“Mad Dog Time” is the first movie I have seen that does not improve on the sight of a blank screen viewed for the same length of time. Oh, I’ve seen bad movies before. But they usually made me care about how bad they were. Watching “Mad Dog Time” is like waiting for the bus in a city where you’re not sure they have a bus line.
The plot: A gangster boss (Richard Dreyfuss) is released from a mental hospital and returns to a sleazy nightclub to take over control of his organization. He has been gone long enough that a long list of gangsters would like to have his job, led by his top triggerman (Jeff Goldblum), who has been conducting an affair with Dreyfuss’ girlfriend (Diane Lane) and her sister (Ellen Barkin). The girls share the last name of Everly, so they’re the Everly Sisters–get it? Ho, ho, ho. God, what rich humor this movie offers! Other candidates for Dreyfuss’ throne include characters played by Gabriel Byrne, Kyle MacLachlan, Gregory Hines, Burt Reynolds and Billy Idol. The way the movie works is, two or three characters start out in a scene and recite some dry, hard-boiled dialogue, and then one or two of them will get shot. This happens over and over.

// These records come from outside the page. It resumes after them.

(* ===== verification/InferRuns.v ===== *)
(** Runs of inference, with the guarantee that they end: what the helpers of
    [infer_expr] do to the closure of the unifier and to the supply, and what their
    answers satisfy. *)

From S2P Require Import Prelude Span Types BTree Unify UnifyComplete Unifier UnifierSound.
From stdpp Require Import sorting.
From S2P Require Import Syntax Ast Adts TypedExprs TypeEnv TypeClasses LetRec Infer InferExpr Typing.

(** From a state with closure [σ] and supply [n], [m] ends; if it succeeds, closure
    and supply have moved, touching only variables in [U], and the answer satisfies
    [Q]. *)
Definition infers {A} (U : gset TypeVarId) (σ : Subst) (n : nat) (m : nat -> stateful Infer A)
    (Q : Subst -> nat -> gset TypeVarId -> A -> Prop) : Prop :=
  ready U σ n -> forall st, closure_of (i_unifier st) σ -> counter (i_supply st) = n ->
  exists r st', steps m st r st' /\
    match r with
    | Ok a => exists σ' U', closure_of (i_unifier st') σ' /\
        touch U σ n σ' (counter (i_supply st')) U' /\ Q σ' (counter (i_supply st')) U' a
    | Err _ => True
    end.

Lemma touch_trans U1 σ1 n1 σ2 n2 U2 σ3 n3 U3 :
  touch U1 σ1 n1 σ2 n2 U2 -> touch U2 σ2 n2 σ3 n3 U3 -> touch U1 σ1 n1 σ3 n3 U3.
Proof.
  intros H12 H23. pose proof (touch_le _ _ _ _ _ _ H12). pose proof (touch_le _ _ _ _ _ _ H23). split.
  - eapply extends_trans; [apply H12|apply H23].
  - apply H23.
  - lia.
  - intros x Hx HU Hn. eapply (touch_only _ _ _ _ _ _ H23); [lia| |by eapply (touch_only _ _ _ _ _ _ H12)].
    intros [?|?]%(touch_sub _ _ _ _ _ _ H12); [done|lia].
  - intros x y HU Hn. rewrite <- (touch_extends _ _ _ _ _ _ H23), vars_of_instance. intros (z & Hz & Hy).
    eapply (touch_range _ _ _ _ _ _ H23); [|by eapply settled_open, Hz; apply H12|done].
    by eapply (touch_range _ _ _ _ _ _ H12).
  - intros x [HU|?]%(touch_sub _ _ _ _ _ _ H23); [|right; lia]. by apply (touch_sub _ _ _ _ _ _ H12).
  - apply H23.
  - apply H23.
Qed.

Section Yields.
Context {A : Type} {U : gset TypeVarId} {σ : Subst} {n : nat}.

Lemma infers_ret (a : A) (Q : Subst -> nat -> gset TypeVarId -> A -> Prop) :
  Q σ n U a -> infers U σ n (fun _ => rret a) Q.
Proof using Type.
  intros HQ Hr st Hc Hn. exists (Ok a), st. split; [apply steps_ret|]. subst n.
  exists σ, U. eauto using touch_refl.
Qed.

Lemma infers_throw e (Q : Subst -> nat -> gset TypeVarId -> A -> Prop) : infers U σ n (fun _ => rthrow e) Q.
Proof using Type. intros Hr st Hc Hn. exists (Err e), st. split; [apply steps_throw|done]. Qed.

Lemma infers_then {B} (m : nat -> stateful Infer A) (k : nat -> A -> stateful Infer B) Q1 Q :
  infers U σ n m Q1 ->
  (forall σ' n' U' a, touch U σ n σ' n' U' -> Q1 σ' n' U' a -> infers U' σ' n' (fun f => k f a) Q) ->
  infers U σ n (fun f => let~ a := m f in k f a) Q.
Proof using Type.
  intros Hm Hk Hr st Hc Hn. destruct (Hm Hr st Hc Hn) as ([a|e] & st1 & H1 & H).
  - destruct H as (σ1 & U1 & Hc1 & Ht1 & HQ1).
    destruct (Hk _ _ _ _ Ht1 HQ1 (touch_ready Ht1) st1 Hc1 eq_refl) as (r & st2 & H2 & H).
    exists r, st2. split; [by eapply steps_then|]. destruct r as [b|]; [|done].
    destruct H as (σ2 & U2 & ? & ? & ?). exists σ2, U2. eauto using touch_trans.
  - exists (Err e), st1. split; [by eapply steps_then_err|done].
Qed.

Lemma infers_weaken (m : nat -> stateful Infer A) (Q Q' : Subst -> nat -> gset TypeVarId -> A -> Prop) :
  infers U σ n m Q -> (forall σ' n' U' a, touch U σ n σ' n' U' -> Q σ' n' U' a -> Q' σ' n' U' a) ->
  infers U σ n m Q'.
Proof using Type.
  intros Hm HQ Hr st Hc Hn. destruct (Hm Hr st Hc Hn) as ([a|e] & st1 & H1 & H); [|by exists (Err e), st1].
  exists (Ok a), st1. split; [done|]. destruct H as (σ' & U' & ? & ? & ?). eauto 8.
Qed.

Lemma infers_ready (m : nat -> stateful Infer A) Q : (ready U σ n -> infers U σ n m Q) -> infers U σ n m Q.
Proof using Type. intros H Hr. by apply H. Qed.

Lemma infers_S (m m' : nat -> stateful Infer A) Q :
  (forall f, m (S f) = m' f) -> infers U σ n m' Q -> infers U σ n m Q.
Proof using Type.
  intros Hm H Hr st Hc Hn. destruct (H Hr st Hc Hn) as (r & st' & Hs & ?).
  exists r, st'. split; [by eapply steps_S|done].
Qed.

(** Runs that agree once the fuel is large enough. *)
Lemma infers_eventually (k : nat) (m m' : nat -> stateful Infer A) Q :
  (forall f, k <= f -> m f = m' f) -> infers U σ n m' Q -> infers U σ n m Q.
Proof using Type.
  intros Hm H Hr st Hc Hn. destruct (H Hr st Hc Hn) as (r & st' & [N HN] & ?).
  exists r, st'. split; [|done]. exists (k + N). intros f Hf. rewrite Hm by lia. apply HN. lia.
Qed.

(** A smaller set of variables in use. *)
Lemma infers_use {B} (m : nat -> stateful Infer A) (k : nat -> A -> stateful Infer B) Q1 Q :
  infers U σ n m Q1 ->
  (forall σ' n' U' a, touch U σ n σ' n' U' -> Q1 σ' n' U' a ->
     exists U'', touch U σ n σ' n' U'' /\ infers U'' σ' n' (fun f => k f a) Q) ->
  infers U σ n (fun f => let~ a := m f in k f a) Q.
Proof using Type.
  intros Hm Hk Hr st Hc Hn. destruct (Hm Hr st Hc Hn) as ([a|e] & st1 & H1 & H).
  - destruct H as (σ1 & U1 & Hc1 & Ht1 & HQ1). destruct (Hk _ _ _ _ Ht1 HQ1) as (U'' & Ht & Hy).
    destruct (Hy (touch_ready Ht) st1 Hc1 eq_refl) as (r & st2 & H2 & H).
    exists r, st2. split; [by eapply steps_then|]. destruct r as [b|]; [|done].
    destruct H as (σ2 & U2 & ? & ? & ?). exists σ2, U2. eauto using touch_trans.
  - exists (Err e), st1. split; [by eapply steps_then_err|done].
Qed.
End Yields.

(** A run that touches few variables leaves the others alone. *)
Lemma touch_frame U σ n σ' n' U' W :
  ready W σ n -> U ⊆ W -> touch U σ n σ' n' U' -> touch W σ n σ' n' (W ∪ U').
Proof.
  intros Hr Hsub Ht. pose proof (touch_le _ _ _ _ _ _ Ht). split; try apply Ht.
  - intros x Hx HW. apply (touch_only _ _ _ _ _ _ Ht); [done|set_solver].
  - intros x y HW Hn Hy. pose proof (ready_lt _ _ _ Hr x HW) as Hlt.
    destruct (touch_var Ht x y Hlt Hn Hy) as [?|[-> _]]; set_solver.
  - intros x [?|Hx]%elem_of_union; [by left|]. destruct (touch_sub _ _ _ _ _ _ Ht x Hx); [left; set_solver|by right].
  - intros x [Hx|Hx]%elem_of_union; [|by apply (touch_lt _ _ _ _ _ _ Ht)]. pose proof (ready_lt _ _ _ Hr x Hx). lia.
Qed.

Lemma infers_frame {A} U W σ n (m : nat -> stateful Infer A) (Q Q' : Subst -> nat -> gset TypeVarId -> A -> Prop) :
  U ⊆ W -> infers U σ n m Q ->
  (ready W σ n -> forall σ' n' U' a, touch U σ n σ' n' U' -> Q σ' n' U' a -> Q' σ' n' (W ∪ U') a) -> infers W σ n m Q'.
Proof.
  intros Hsub Hm HQ Hr st Hc Hn.
  destruct (Hm) with (st := st) as ([a|e] & st1 & H1 & H); [|done..| |by exists (Err e), st1].
  { destruct Hr. split; auto. }
  exists (Ok a), st1. split; [done|]. destruct H as (σ' & U' & ? & ? & ?).
  exists σ', (W ∪ U'). split_and!; [done|by eapply touch_frame|by eauto].
Qed.

(** * The supply and the unifier *)

Lemma infers_fresh U σ n name :
  infers U σ n (fun _ => fresh_var name)
    (fun σ' n' U' t => σ' = σ /\ U ⊆ U' /\ t = TVar (TypeVar_new n name) /\ within U' σ t).
Proof.
  intros Hr st Hc Hn. subst n. exists (Ok (TVar (TypeVar_new (counter (i_supply st)) name))).
  eexists. split; [by exists 0|]. simpl. exists σ, (U ∪ {[counter (i_supply st)]}).
  pose proof (ready_new _ _ _ Hr (counter (i_supply st)) ltac:(lia)) as Hn.
  split_and!; try done; try set_solver.
  - split; try apply Hr.
    + intros t. by apply settled_idem, Hr.
    + lia.
    + done.
    + intros x y Hx Ho. rewrite vars_open by done. intros ->%elem_of_singleton. set_solver.
    + intros x [Hx|Hx%elem_of_singleton]%elem_of_union; [by left|right; lia].
    + intros x [Hx|Hx%elem_of_singleton]%elem_of_union; [pose proof (ready_lt _ _ _ Hr x Hx)|]; lia.
    + intros x Hx. apply (ready_new _ _ _ Hr). lia.
  - intros y. rewrite vars_named. simpl tv_id. rewrite vars_open by done. set_solver.
Qed.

“Vic’s gonna want everybody dead,” a character says at the beginning, in what turns out to be a horrible prophecy. Vic is the Dreyfuss character. Goldblum is named Mick, and Larry Bishop, who directed this mess, is Nick. So we get dialogue that thinks it’s funny to use Vic, Nick and Mick in the same sentence. Oh, hilarious.
I don’t have any idea what this movie is about–and yet, curiously, I don’t think I missed anything. Bishop is the son of the old Rat Packer Joey Bishop, who maybe got him a price on the songs he uses on the soundtrack, by Dean Martin, Sammy Davis and Frank Sinatra (Paul Anka sings “My Way,” which was certainly Bishop’s motto during the production).
What were they thinking of? Dreyfuss is the executive producer. He’s been in some good movies. Did he think this was a script? The actors perform their lines like condemned prisoners. The most ethical guy on the production must have been Norman Hollyn, the editor, because he didn’t cut anybody out, and there must have been people willing to do him big favors to get out of this movie.
“Mad Dog Time” should be cut into free ukulele picks for the poor.